- Work to be completed: Please return every line from the entries that has the string "shiftl" in it.

----

Lemma find_local_live d i s :
  Statuses.local_statuses (statuses_of d) !! i = Some s -> Statuses.ls_deleted_at s = None ->
  find_local d i = Some s.
Proof. unfold find_local. intros -> Hl. by rewrite bool_decide_true. Qed.

Lemma find_remote_live d i s :
  Statuses.remote_statuses (statuses_of d) !! i = Some s -> Statuses.rs_deleted_at s = None ->
  find_remote d i = Some s.
Proof. unfold find_remote. intros -> Hl. by rewrite bool_decide_true. Qed.

Section Readable.
Context (d : Db) (me : AccountId) (hidden_local hidden_remote : list uuid).
Context (Hlocal : forall a, Relations.local_blocks (relations_of d) !! (account_uuid me, a) <> None
                            \/ Relations.local_blocks (relations_of d) !! (a, account_uuid me) <> None ->
                            a ∈ hidden_local).
Context (Hremote : forall a, Relations.local_remote_blocks (relations_of d) !! (account_uuid me, a) <> None ->
                             a ∈ hidden_remote).

Lemma followed_has_row author :
  author ∈ fst <$> follows d (account_uuid me) ->
  is_Some (Relations.local_follows (relations_of d) !! (account_uuid me, author)).
Proof using Type.
  unfold follows. intros ([a row] & -> & Hf)%list_elem_of_fmap. apply list_elem_of_fmap in Hf as ([[x y] f] & Hf & Hin).
  injection Hf as -> ->. apply list_elem_of_In, List.filter_In in Hin as [Hin%list_elem_of_In Hx].
  apply elem_of_map_to_list in Hin. cbn in *. apply N.eqb_eq in Hx as ->. by eexists.
Qed.

Lemma followed_ids_sub author :
  author ∈ followed_ids d (account_uuid me) -> author ∈ fst <$> follows d (account_uuid me).
Proof using Type.
  unfold followed_ids. intros (f & -> & Hf)%list_elem_of_fmap. apply list_elem_of_fmap_2.
  by apply list_elem_of_In, List.filter_In in Hf as [?%list_elem_of_In _].
Qed.

Lemma unblocked_author author :
  author ∉ hidden_local -> Relations.local_pair_blocked me (mkAccountId author) (relations_of d) = false.
Proof using Hlocal.
  intros Hn. unfold Relations.local_pair_blocked. cbn. apply orb_false_iff.
  split; apply bool_decide_eq_false; intros [x Hx]; apply Hn, Hlocal; [left|right]; by rewrite Hx.
Qed.

(** An author the account follows, who addressed it, or a public status. *)
Lemma local_visible i s :
  Statuses.ls_account s ∉ hidden_local ->
  Statuses.ls_account s = account_uuid me
  \/ Statuses.ls_visibility s = Statuses.Public
  \/ Statuses.ls_visibility s = Statuses.Unlisted
  \/ Statuses.ls_visibility s = Statuses.Private
     /\ (is_Some (Relations.local_follows (relations_of d) !! (account_uuid me, Statuses.ls_account s))
         \/ (i, account_uuid me) ∈ local_recipients d) ->
  Threads.status_visible_to_viewer (threads_db d) i s (Some me) = true.
Proof using Hlocal.
  intros Hn Hv. unfold Threads.status_visible_to_viewer. cbn [Threads.relations_db threads_db].
  change (Threads.relations_db (threads_db d)) with (relations_of d).
  rewrite (unblocked_author _ Hn), andb_false_r. unfold Threads.can_view_status.
  destruct Hv as [Hv|[Hv|[Hv|[Hv Hf]]]].
  - by rewrite Hv, bool_decide_true, orb_true_r.
  - by rewrite Hv.
  - by rewrite Hv.
  - rewrite Hv. cbn [Threads.is_public orb]. case_bool_decide; [done|].
    unfold Threads.local_status_visible_to_account. rewrite Hv. cbn [Threads.is_public orb].
    case_bool_decide; [done|]. change (Threads.relations_db (threads_db d)) with (relations_of d).
    change (Threads.local_recipients (threads_db d)) with (local_recipients d).
    destruct Hf as [Hf|Hf]; [by rewrite bool_decide_true|].
    by rewrite (bool_decide_true ((i, account_uuid me) ∈ _)), orb_true_r.
Qed.
(** * The Sphinx configuration of the Exploration Assistant demo project

    A verification development for
    [demoProject/ExpoAssistent/source/conf.py].  The file is a Python module
    that Sphinx executes once: two imports, one call that edits the module
    search path, and thirteen assignments of literals.  The literals are
    embedded as values of a small model of Python data, the module body as a
    state transformer over the interpreter state and the module namespace. *)

From Stdlib Require Import String Ascii List Bool.
From stdpp Require Import base option list strings gmap.

Open Scope string_scope.

(** ** Python values *)

Module Py.

(** The values the module builds: strings, booleans, lists, dictionaries
    with string keys, and module objects.  A dictionary keeps its items in
    insertion order. *)
#[warnings="-register-all"]
Inductive pyval : Type :=
| PStr (s : string)
| PBool (b : bool)
| PList (items : list pyval)
| PDict (entries : list (string * pyval))
| PModule (name : string).

(** [d[k]], [None] where Python raises [KeyError]. *)
Fixpoint dict_getitem (k : string) (d : list (string * pyval)) : option pyval :=
  match d with
  | [] => None
  | (k', v) :: rest => if String.eqb k k' then Some v else dict_getitem k rest
  end.

(** [d[k] = v]: an existing key keeps its position and takes the new value,
    a new key goes last. *)
Fixpoint dict_setitem (k : string) (v : pyval) (d : list (string * pyval))
  : list (string * pyval) :=
  match d with
  | [] => [(k, v)]
  | (k', v') :: rest =>
      if String.eqb k k' then (k', v) :: rest else (k', v') :: dict_setitem k v rest
  end.

(** A dictionary display [{k1: v1, ..., kn: vn}]: the items are stored from
    left to right. *)
Definition dict_display (kvs : list (string * pyval)) : pyval :=
  PDict (foldl (λ d kv, dict_setitem kv.1 kv.2 d) [] kvs).

(** The elements of a list value; anything else has none. *)
Definition py_items (v : pyval) : list pyval :=
  match v with
  | PList l => l
  | _ => []
  end.

(** [r[k]] for a value [r]: only a dictionary can be subscripted by a key. *)
Definition subscript (r : pyval) (k : string) : option pyval :=
  match r with
  | PDict d => dict_getitem k d
  | _ => None
  end.

Definition as_str (v : pyval) : option string :=
  match v with
  | PStr s => Some s
  | _ => None
  end.

Definition as_str_list (v : pyval) : option (list string) :=
  match v with
  | PList l => mapM as_str l
  | _ => None
  end.

Definition is_dict (v : pyval) : bool :=
  match v with
  | PDict _ => true
  | _ => false
  end.

(** The keys of a record, in order; a value that is no dictionary has none. *)
Definition keys (v : pyval) : list string :=
  match v with
  | PDict d => d.*1
  | _ => []
  end.

(** The string stored under key [k] of record [r]. *)
Definition field (k : string) (r : pyval) : option string :=
  subscript r k ≫= as_str.

(** The list of strings stored under key [k] of record [r]. *)
Definition field_list (k : string) (r : pyval) : option (list string) :=
  subscript r k ≫= as_str_list.

End Py.
Import Py.
(** ** [crypto/sha1] and [fmt.Sprintf("%x", ...)]

  The code hashes byte strings with Go's [crypto/sha1] and prints the
  digest with [%x].  SHA-1 is written out after FIPS 180-4 on 32-bit words
  held in [Z]; [Sha1.hex] is the composition the code uses at both call
  sites: [fmt.Sprintf("%x", h.Sum(nil))] after [h.Write([]byte(s))]. *)

Module Sha1.
Local Open Scope Z_scope.

Definition w32 (x : Z) : Z := Z.land x 0xFFFFFFFF.

Definition rotl (n x : Z) : Z :=
  w32 (Z.lor (Z.shiftl x n) (Z.shiftr x (32 - n))).

Fixpoint bytes (s : string) : list Z :=
  match s with
  | EmptyString => []
  | String c s => Z.of_N (N_of_ascii c) :: bytes s
  end.

(** The [n] low bytes of [x], most significant first. *)
Definition be_bytes (n : nat) (x : Z) : list Z :=
  List.map (λ i, Z.land (Z.shiftr x (8 * Z.of_nat i)) 0xFF) (List.rev (seq 0 n)).

(** Padding: a 1 bit, zeros up to 56 mod 64 bytes, the bit length on 8
    bytes. *)
Definition pad (m : list Z) : list Z :=
  let len := Z.of_nat (length m) in
  m ++ [0x80] ++ replicate (Z.to_nat ((55 - len) mod 64)) 0
    ++ be_bytes 8 (8 * len).

Fixpoint words (l : list Z) : list Z :=
  match l with
  | a :: b :: c :: d :: l =>
      Z.lor (Z.shiftl a 24) (Z.lor (Z.shiftl b 16) (Z.lor (Z.shiftl c 8) d))
        :: words l
  | _ => []
  end.

Definition f (t : nat) (b c d : Z) : Z :=
  if (t <? 20)%nat then Z.lor (Z.land b c) (Z.land (Z.lxor b 0xFFFFFFFF) d)
  else if (t <? 40)%nat then Z.lxor b (Z.lxor c d)
  else if (t <? 60)%nat then Z.lor (Z.land b c) (Z.lor (Z.land b d) (Z.land c d))
  else Z.lxor b (Z.lxor c d).

Definition K (t : nat) : Z :=
  if (t <? 20)%nat then 0x5A827999
  else if (t <? 40)%nat then 0x6ED9EBA1
  else if (t <? 60)%nat then 0x8F1BBCDC
  else 0xCA62C1D6.

Definition state : Type := Z * Z * Z * Z * Z.

Definition init : state :=
  (0x67452301, 0xEFCDAB89, 0x98BADCFE, 0x10325476, 0xC3D2E1F0).

(** [n] rounds from round [t]; [w] is the window W(t) .. W(t+15) of the
    message schedule. *)
Fixpoint rounds (n t : nat) (w : list Z) (s : state) : state :=
  match n with
  | O => s
  | S n =>
      let '(a, b, c, d, e) := s in
      let wt := nth 0 w 0 in
      let tmp := w32 (rotl 5 a + f t b c d + e + K t + wt) in
      let wnext :=
        rotl 1 (Z.lxor (nth 13 w 0) (Z.lxor (nth 8 w 0) (Z.lxor (nth 2 w 0) wt))) in
      rounds n (S t) (tl w ++ [wnext]) (tmp, a, rotl 30 b, c, d)
  end.

Definition block (s : state) (w : list Z) : state :=
  let '(h0, h1, h2, h3, h4) := s in
  let '(a, b, c, d, e) := rounds 80 0 w s in
  (w32 (h0 + a), w32 (h1 + b), w32 (h2 + c), w32 (h3 + d), w32 (h4 + e)).

Fixpoint blocks (fuel : nat) (ws : list Z) (s : state) : state :=
  match fuel, ws with
  | S fuel, _ :: _ => blocks fuel (drop 16 ws) (block s (take 16 ws))
  | _, _ => s
  end.
(** [appendSTA]. The callback queues the [add] requests and updates the
    in-memory projections, then awaits the digest of the new head, and only
    then queues the two [put]s on the meta store.
    - When an [add] fails, the transaction is aborted and the database
      keeps its state.
    - When the transaction has committed by the time the digest resolves
      ([env_tx_open] is false), [put] throws: the rows of the [add]
      requests are stored, the head and the length are not.
    - Otherwise all the writes are committed together.
    A thrown error is caught and returned as [append_error] (with the
    runtime's text of the error as message, which is left out); the
    in-memory projections keep the update in every case. *)
Definition appendSTA (e : Env) (sm : StateManager) (db : DB) (sta : Segment)
  : CommitResult * StateManager * DB :=
  let sm' := project (CallerObject (env_chat_ref e)) sm sta in
  let signable := getSignableContent sta in
  let newHead := sha256Hex (signable +:+ "|" +:+ signature_text sta) in
  match append_adds db sta with
  | None => (failure "append_error" None, sm', db)
  | Some db3 =>
      if env_tx_open e
      then (mkResult true (Some (s_seq sta)) (Some newHead) None None, sm',
            put_head db3 newHead (s_seq sta))
      else (failure "append_error" None, sm', db3)
  end.

(** [commitAction(type, payload, options)] with
    [options.previousOwner = previousOwner] *)
Definition commitAction (e : Env) (w : World) (type : string) (payload : JVal)
    (previousOwner : option string) : CommitResult * World :=
  if negb (sm_db (w_state w)) then (failure "not_initialized" None, w)
  else
    match sm_identity (w_state w) with
    | None => (failure "no_identity" None, w)
    | Some identity =>
        let prevHash := getChainHead (w_db w) in
        let seq := getChainLen (w_db w) + 1 in
        let segment :=
          createSegment e (id_hid identity) (id_pubJwk identity) prevHash seq
            type payload (ref_truthy previousOwner) None None in
        let signedSegment := signSegment e segment (id_privateKey identity) in
        let '(validation, db1, tracker1) :=
          validateSegment e (w_db w) signedSegment
            {| capsTracker := w_tracker w; skipLivenessCheck := true |} in
        match validation with
        | Fail _ reason message =>
            (failure reason (Some message), mkWorld (w_state w) db1 tracker1)
        | Pass =>
            let '(result, sm', db2) :=
              appendSTA e (w_state w) db1 signedSegment in
            (result, mkWorld sm' db2 tracker1)
        end
    end.

(** The items of a list, each with its position *)
Definition indexed {A} (l : list A) : list (nat * A) :=
  combine (seq 0 (length l)) l.

(** [rebuildProjections]: the segments that [getAll] hands out are copies
    made by this read, so the chat id object of each is its own. *)
Definition rebuildProjections (sm : StateManager) (db : DB) : StateManager :=
  let cleared := set_projections sm [] 0 0 in
  if getChainLen db =? 0 then cleared
  else
    let allSTAs := sort_by_seq (getAll (state_chain db)) in
    fold_left (fun acc ista => project (StoredObject (fst ista)) acc (snd ista))
      (indexed allSTAs) cleared.

(** [this.messages.get(chatId)] *)
Fixpoint messages_get (chatId : ChatKey) (m : list (ChatKey * list Message))
  : option (list Message) :=
  match m with
  | [] => None
  | (k, l) :: r => if key_eqb k chatId then Some l else messages_get chatId r
  end.

(** [getMessages(chatId)] *)
Definition getMessages (sm : StateManager) (chatId : ChatKey) : list Message :=
  match messages_get chatId (sm_messages sm) with
  | Some l => l
  | None => []
  end.


(** [getTheme()] *)
Definition getTheme (sm : StateManager) : string :=
  if sm_richScore sm <? 25 then "coal"
  else if sm_richScore sm <? 50 then "ember"
  else if sm_richScore sm <? 80 then "bronze"
  else "gold".

(** [new StateManager()] *)
Definition newStateManager : StateManager :=
  {| sm_db := false; sm_identity := None;
     sm_messages := []; sm_richScore := 0; sm_businessScore := 0 |}.

(** [init(options)]: open the database, take the identity and the caps
    tracker of the options, rebuild the projections *)
Definition init (sm : StateManager) (db : DB) (identity : option Identity)
  : StateManager :=
  let sm1 :=
    {| sm_db := true;
       sm_identity := match identity with
                      | Some i => Some i
                      | None => sm_identity sm
                      end;
       sm_messages := sm_messages sm;
       sm_richScore := sm_richScore sm;
       sm_businessScore := sm_businessScore sm |} in
  rebuildProjections sm1 db.

(* ====================================================================== *)
(** * Integrity (integrity.js)                                             *)
(* ====================================================================== *)

Record ChainState := mkChainState
  { chainLen : Z;
    chainHead : string }.

Record Eligibility := mkEligibility
  { canRestore : bool;
    requiresSync : bool;
    reason : string }.

(** [verifyBackupRestoreEligibility(backupData, currentState)];
    [currentState] is [None] when it is null *)
Definition verifyBackupRestoreEligibility (backupData : ChainState)
    (currentState : option ChainState) : Eligibility :=
  match currentState with
  | None => mkEligibility true false "Fresh install - no sync required"
  | Some current =>
      if chainLen current =? 0
      then mkEligibility true false "Fresh install - no sync required"
      else if chainLen backupData <? chainLen current
      then mkEligibility false true
             "Backup is older than current state. Sync required to merge."
      else if negb (String.eqb (chainHead backupData) (chainHead current))
      then
        if chainLen current <? chainLen backupData
        then mkEligibility false true
               "Backup has diverged. Online sync required to resolve fork."
        else mkEligibility false true "Chain heads do not match. Sync required."
      else mkEligibility true false "Backup matches current state"
  end.

Definition enterReadOnlyMode (now : Z) (db : DB) : DB :=
  set_meta_read_only db
    (mkReadOnly true (Some "corruption_detected"%string) (Some now) None).

Definition isReadOnlyMode (db : DB) : bool :=
  match meta_read_only db with
  | Some r => ro_enabled r
  | None => false
  end.

Definition exitReadOnlyMode (now : Z) (db : DB) : DB :=
  set_meta_read_only db (mkReadOnly false None None (Some now)).

(* ====================================================================== *)
(** * The application context (index.js)                                   *)
(* ====================================================================== *)

(** The context that [initializeApp] returns, as far as committing goes:
    the flag [readOnly] read from the latch once, when the context is
    built, and the world the context's methods act on. *)
Record Context := mkContext
  { readOnly : bool;
    ctx_world : World }.

(** The end of [initializeApp]: [const readOnly = await isReadOnlyMode(db)]
    and the building of the context *)
Definition makeContext (w : World) : Context :=
  {| readOnly := isReadOnlyMode (w_db w); ctx_world := w |}.

(** [context.commitAction(type, payload)] *)
Definition context_commitAction (e : Env) (ctx : Context) (type : string)
    (payload : JVal) : CommitResult * Context :=
  if readOnly ctx then (failure "read_only_mode" None, ctx)
  else
    let '(result, w') := commitAction e (ctx_world ctx) type payload None in
    (result, mkContext (readOnly ctx) w').

(* ====================================================================== *)
(** * Capsules (tvm.js)                                                    *)
(* ====================================================================== *)






(* ====================================================================== *)
(** * Concrete surroundings for running the engine                         *)
(* ====================================================================== *)

Module Fixture.

(** A deterministic stand-in for the ECDSA primitives: the signature names
    the key and the signed text, and verification compares. *)
Definition sign (key msg : string) : string :=
  "sig(" +:+ key +:+ "," +:+ msg +:+ ")".

Definition verify (pubJwk : JVal) (msg sig : string) : option bool :=
  match jget pubJwk "x" with
  | JStr key => Some (String.eqb sig (sign key msg))
  | _ => None
  end.

Definition alice : Identity :=
  {| id_hid := "HID-A1B2C3D4";
     id_pubJwk := JObj [("kty"%string, JStr "EC");
                        ("crv"%string, JStr "P-256");
                        ("x"%string, JStr "k-alice")];
     id_privateKey := "k-alice" |}.

(** The surroundings of a call at time [now] drawing the nonce [nonce],
    whose transaction is still open when the digest has resolved *)
Definition env (now : Z) (nonce : string) : Env :=
  {| env_now := now;
     env_now_caps := now;
     env_now_liveness := now;
     env_randomHex := nonce;
     env_sign := sign;
     env_verify := verify;
     env_tx_open := true;
     env_chat_ref := 0 |}.

Definition nonce1 : string := "000102030405060708090a0b0c0d0e0f".
Definition nonce2 : string := "101112131415161718191a1b1c1d1e1f".

(** 2023-11-14T22:13:20Z *)
Definition t0 : Z := 1700000000000.

(** A state manager after [init] on an empty database with alice's
    identity, and a fresh caps tracker *)
Definition fresh : World :=
  {| w_state := init newStateManager emptyDB (Some alice);
     w_db := emptyDB;
     w_tracker := Some ∅ |}.

Definition hello : JVal :=
  JObj [("chatId"%string, JStr "hakim");
        ("text"%string, JStr "hello");
        ("role"%string, JStr "user")].

End Fixture.

(* ====================================================================== *)
(** * Statements of the specification, written from its words              *)
(* ====================================================================== *)

(** The five-case table of backup restore eligibility, in the order of
    the specification: the pair is (canRestore, requiresSync). *)
Definition eligibility_table (Lc : Z) (Hc : string) (Lb : Z) (Hb : string)
  : bool * bool :=
  if bool_decide (Lc = 0) then (true, false)
  else if bool_decide (Lb < Lc) then (false, true)
  else if bool_decide (Hb ≠ Hc ∧ Lb > Lc) then (false, true)
  else if bool_decide (Hb ≠ Hc) then (false, true)
  else (true, false).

----

- Answer:
  w32 (Z.lor (Z.shiftl x n) (Z.shiftr x (32 - n))).
      Z.lor (Z.shiftl a 24) (Z.lor (Z.shiftl b 16) (Z.lor (Z.shiftl c 8) d))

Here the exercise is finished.